▶ _What is expected_: Once the line containing "destruct L as" is found in the records below, return it and each following line exactly, up to and including the line containing "Module DiscoveryClaims.", and nothing else.

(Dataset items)

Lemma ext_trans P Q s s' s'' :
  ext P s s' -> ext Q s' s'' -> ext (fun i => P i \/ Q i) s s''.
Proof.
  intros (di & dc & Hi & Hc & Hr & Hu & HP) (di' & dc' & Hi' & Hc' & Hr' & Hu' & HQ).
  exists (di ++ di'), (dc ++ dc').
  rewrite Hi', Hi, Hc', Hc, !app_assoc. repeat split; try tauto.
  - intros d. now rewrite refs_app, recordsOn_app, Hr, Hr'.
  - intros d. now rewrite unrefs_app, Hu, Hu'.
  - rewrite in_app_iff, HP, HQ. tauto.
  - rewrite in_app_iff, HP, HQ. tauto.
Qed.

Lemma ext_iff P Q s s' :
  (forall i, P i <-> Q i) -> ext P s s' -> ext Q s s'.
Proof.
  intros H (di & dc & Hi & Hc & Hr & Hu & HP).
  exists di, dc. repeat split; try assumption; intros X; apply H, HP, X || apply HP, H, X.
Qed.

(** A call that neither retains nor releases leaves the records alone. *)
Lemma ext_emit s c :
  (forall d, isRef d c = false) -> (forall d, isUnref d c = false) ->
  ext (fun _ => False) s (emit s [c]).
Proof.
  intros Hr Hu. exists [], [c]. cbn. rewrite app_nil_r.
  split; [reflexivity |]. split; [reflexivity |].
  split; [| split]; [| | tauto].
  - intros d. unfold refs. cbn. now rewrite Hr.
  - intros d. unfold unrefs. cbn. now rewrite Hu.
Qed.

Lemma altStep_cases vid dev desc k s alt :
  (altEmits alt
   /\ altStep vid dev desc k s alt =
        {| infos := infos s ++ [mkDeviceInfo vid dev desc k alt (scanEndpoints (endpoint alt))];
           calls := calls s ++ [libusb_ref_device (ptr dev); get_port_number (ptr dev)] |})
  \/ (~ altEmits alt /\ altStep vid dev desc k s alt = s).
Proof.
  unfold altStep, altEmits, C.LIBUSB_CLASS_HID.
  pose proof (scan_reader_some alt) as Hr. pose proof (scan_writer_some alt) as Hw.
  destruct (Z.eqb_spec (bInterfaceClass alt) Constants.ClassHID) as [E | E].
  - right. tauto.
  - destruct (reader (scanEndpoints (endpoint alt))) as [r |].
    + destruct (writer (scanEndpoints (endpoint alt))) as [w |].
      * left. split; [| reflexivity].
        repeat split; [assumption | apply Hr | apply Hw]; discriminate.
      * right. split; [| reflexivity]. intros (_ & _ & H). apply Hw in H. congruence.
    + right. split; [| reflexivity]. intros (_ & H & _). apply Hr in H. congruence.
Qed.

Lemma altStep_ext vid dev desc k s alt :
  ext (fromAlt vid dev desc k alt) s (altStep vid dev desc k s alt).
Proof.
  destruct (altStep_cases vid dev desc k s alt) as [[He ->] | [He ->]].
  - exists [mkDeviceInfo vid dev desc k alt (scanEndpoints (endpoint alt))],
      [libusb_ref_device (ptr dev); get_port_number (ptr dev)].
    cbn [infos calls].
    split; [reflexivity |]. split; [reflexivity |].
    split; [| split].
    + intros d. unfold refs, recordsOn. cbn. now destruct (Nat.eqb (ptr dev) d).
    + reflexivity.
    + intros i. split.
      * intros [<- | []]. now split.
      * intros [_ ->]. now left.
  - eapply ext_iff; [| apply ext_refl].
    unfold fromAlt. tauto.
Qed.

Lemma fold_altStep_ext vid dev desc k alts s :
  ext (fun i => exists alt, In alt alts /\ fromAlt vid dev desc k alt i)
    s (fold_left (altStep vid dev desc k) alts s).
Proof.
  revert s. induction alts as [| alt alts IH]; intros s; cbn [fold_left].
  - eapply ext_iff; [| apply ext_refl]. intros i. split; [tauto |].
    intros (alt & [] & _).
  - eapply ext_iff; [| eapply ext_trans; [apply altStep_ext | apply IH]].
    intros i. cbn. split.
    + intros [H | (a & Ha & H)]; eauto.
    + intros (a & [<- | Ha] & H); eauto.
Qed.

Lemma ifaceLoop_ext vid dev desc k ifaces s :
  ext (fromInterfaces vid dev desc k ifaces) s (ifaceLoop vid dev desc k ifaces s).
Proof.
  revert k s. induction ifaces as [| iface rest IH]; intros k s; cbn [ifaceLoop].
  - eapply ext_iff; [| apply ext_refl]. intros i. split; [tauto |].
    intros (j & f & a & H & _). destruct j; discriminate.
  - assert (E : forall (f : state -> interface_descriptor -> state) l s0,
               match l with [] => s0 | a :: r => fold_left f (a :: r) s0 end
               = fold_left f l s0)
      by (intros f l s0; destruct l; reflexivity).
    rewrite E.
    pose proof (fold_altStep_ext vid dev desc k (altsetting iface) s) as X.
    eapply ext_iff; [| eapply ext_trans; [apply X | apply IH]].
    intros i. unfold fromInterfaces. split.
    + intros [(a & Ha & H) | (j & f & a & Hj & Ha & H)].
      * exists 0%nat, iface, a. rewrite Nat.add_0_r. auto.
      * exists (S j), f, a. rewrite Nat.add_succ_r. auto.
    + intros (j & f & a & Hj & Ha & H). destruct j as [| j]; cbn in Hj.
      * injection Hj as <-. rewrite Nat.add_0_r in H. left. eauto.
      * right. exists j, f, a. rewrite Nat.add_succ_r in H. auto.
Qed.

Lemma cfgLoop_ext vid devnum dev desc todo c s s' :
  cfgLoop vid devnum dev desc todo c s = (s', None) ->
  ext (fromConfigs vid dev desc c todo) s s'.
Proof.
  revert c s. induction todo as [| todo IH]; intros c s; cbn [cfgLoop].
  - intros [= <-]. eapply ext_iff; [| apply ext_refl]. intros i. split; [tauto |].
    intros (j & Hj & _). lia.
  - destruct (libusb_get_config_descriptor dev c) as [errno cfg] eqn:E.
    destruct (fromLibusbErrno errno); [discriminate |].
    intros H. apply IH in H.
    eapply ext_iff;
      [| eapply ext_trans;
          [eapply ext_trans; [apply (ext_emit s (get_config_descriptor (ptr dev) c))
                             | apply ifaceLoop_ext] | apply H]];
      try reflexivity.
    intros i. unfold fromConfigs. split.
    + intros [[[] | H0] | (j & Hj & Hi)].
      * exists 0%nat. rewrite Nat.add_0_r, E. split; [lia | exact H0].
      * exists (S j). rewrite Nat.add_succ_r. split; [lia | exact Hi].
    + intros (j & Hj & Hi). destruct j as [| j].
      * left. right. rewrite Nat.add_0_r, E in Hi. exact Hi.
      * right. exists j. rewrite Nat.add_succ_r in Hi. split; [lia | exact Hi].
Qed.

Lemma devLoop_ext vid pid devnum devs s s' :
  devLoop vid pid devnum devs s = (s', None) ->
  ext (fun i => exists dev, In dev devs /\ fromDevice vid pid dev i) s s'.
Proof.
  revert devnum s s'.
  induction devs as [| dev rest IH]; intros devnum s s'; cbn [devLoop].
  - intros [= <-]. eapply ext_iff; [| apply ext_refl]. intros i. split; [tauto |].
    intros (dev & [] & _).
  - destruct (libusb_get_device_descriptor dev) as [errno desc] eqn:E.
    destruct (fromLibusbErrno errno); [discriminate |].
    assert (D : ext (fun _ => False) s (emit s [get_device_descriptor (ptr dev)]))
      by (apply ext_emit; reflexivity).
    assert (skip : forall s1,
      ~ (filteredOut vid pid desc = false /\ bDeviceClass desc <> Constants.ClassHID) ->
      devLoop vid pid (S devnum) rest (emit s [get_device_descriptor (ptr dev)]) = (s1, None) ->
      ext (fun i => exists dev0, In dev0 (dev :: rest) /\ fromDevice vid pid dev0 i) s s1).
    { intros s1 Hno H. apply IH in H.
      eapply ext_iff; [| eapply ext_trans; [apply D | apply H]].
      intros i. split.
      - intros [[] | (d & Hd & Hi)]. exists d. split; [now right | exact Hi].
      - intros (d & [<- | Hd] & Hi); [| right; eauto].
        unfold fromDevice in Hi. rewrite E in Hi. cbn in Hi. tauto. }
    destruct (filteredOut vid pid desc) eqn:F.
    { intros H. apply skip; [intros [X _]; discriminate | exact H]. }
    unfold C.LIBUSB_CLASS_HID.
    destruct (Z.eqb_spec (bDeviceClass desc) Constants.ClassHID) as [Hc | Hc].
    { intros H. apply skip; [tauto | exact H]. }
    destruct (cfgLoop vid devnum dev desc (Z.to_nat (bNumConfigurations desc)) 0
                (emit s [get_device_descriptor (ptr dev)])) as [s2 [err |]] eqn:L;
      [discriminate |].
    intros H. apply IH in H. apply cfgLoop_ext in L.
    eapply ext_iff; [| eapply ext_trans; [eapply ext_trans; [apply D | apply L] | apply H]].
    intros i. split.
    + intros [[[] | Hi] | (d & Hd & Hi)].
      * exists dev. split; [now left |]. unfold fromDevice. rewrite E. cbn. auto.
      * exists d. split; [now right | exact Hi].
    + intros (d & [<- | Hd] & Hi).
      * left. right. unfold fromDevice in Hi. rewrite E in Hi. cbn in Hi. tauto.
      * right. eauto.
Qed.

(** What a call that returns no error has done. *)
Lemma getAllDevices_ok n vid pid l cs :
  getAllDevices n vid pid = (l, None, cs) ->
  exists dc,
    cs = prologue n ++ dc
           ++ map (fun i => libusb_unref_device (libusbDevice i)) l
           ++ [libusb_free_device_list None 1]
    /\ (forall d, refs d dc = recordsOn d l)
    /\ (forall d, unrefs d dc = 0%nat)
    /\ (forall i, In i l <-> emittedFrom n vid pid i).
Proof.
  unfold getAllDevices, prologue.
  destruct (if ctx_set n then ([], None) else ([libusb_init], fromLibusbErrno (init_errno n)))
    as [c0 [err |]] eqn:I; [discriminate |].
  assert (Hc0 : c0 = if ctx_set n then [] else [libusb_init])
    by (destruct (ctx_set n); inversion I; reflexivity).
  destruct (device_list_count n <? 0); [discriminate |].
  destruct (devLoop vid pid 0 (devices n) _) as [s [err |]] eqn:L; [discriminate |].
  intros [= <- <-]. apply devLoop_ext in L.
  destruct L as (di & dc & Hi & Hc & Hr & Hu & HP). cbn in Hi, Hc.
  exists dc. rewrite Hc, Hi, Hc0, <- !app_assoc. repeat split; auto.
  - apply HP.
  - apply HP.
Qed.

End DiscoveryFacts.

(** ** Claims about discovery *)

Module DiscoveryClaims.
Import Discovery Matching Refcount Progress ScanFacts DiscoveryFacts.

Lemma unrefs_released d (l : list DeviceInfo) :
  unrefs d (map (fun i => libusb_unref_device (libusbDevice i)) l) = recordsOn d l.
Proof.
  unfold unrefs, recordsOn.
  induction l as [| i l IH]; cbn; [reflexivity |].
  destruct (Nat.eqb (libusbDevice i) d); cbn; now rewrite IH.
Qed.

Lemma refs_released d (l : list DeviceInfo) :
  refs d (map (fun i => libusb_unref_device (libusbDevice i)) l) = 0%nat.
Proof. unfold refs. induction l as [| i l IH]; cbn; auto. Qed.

* * *

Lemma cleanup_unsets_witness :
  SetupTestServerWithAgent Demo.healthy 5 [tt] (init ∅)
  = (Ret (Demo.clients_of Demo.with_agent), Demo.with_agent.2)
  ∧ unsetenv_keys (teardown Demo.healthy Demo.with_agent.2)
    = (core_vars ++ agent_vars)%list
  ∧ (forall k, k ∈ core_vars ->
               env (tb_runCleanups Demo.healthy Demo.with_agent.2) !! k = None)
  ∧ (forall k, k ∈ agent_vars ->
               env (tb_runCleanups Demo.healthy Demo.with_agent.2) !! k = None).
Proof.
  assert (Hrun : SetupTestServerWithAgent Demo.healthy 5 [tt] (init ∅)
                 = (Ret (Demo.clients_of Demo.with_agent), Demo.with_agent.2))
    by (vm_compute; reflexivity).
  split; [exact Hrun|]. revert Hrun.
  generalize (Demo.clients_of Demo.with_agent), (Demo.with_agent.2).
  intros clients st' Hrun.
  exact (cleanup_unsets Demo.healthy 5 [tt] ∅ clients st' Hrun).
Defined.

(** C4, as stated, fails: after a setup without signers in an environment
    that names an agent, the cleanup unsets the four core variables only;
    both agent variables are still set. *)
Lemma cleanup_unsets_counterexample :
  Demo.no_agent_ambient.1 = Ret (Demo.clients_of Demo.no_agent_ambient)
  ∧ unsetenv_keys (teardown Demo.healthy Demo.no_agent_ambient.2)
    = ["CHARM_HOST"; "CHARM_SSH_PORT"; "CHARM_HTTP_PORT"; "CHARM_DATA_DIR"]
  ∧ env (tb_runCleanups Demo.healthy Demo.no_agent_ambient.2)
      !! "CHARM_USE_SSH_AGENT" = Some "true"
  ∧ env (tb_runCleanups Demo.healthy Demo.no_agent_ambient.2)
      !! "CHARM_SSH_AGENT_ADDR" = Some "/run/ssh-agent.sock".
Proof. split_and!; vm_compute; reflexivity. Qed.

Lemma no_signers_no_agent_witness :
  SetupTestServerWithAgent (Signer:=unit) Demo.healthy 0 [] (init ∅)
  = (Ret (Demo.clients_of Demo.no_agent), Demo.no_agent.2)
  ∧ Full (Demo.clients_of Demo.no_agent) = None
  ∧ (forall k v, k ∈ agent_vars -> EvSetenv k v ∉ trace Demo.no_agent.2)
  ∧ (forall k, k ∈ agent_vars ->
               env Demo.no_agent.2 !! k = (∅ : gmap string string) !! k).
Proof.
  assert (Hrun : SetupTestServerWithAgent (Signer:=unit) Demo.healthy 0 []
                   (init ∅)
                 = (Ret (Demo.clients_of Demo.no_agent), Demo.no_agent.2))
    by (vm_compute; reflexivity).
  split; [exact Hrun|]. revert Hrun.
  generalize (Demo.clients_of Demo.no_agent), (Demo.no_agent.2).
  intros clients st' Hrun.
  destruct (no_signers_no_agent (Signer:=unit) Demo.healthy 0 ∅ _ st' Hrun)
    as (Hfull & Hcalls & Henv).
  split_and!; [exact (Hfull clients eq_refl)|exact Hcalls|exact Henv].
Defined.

▶ _Solution for this task_:
  destruct L as (di & dc & Hi & Hc & Hr & Hu & HP). cbn in Hi, Hc.
  exists dc. rewrite Hc, Hi, Hc0, <- !app_assoc. repeat split; auto.
  - apply HP.
  - apply HP.
Qed.

End DiscoveryFacts.

(** ** Claims about discovery *)

Module DiscoveryClaims.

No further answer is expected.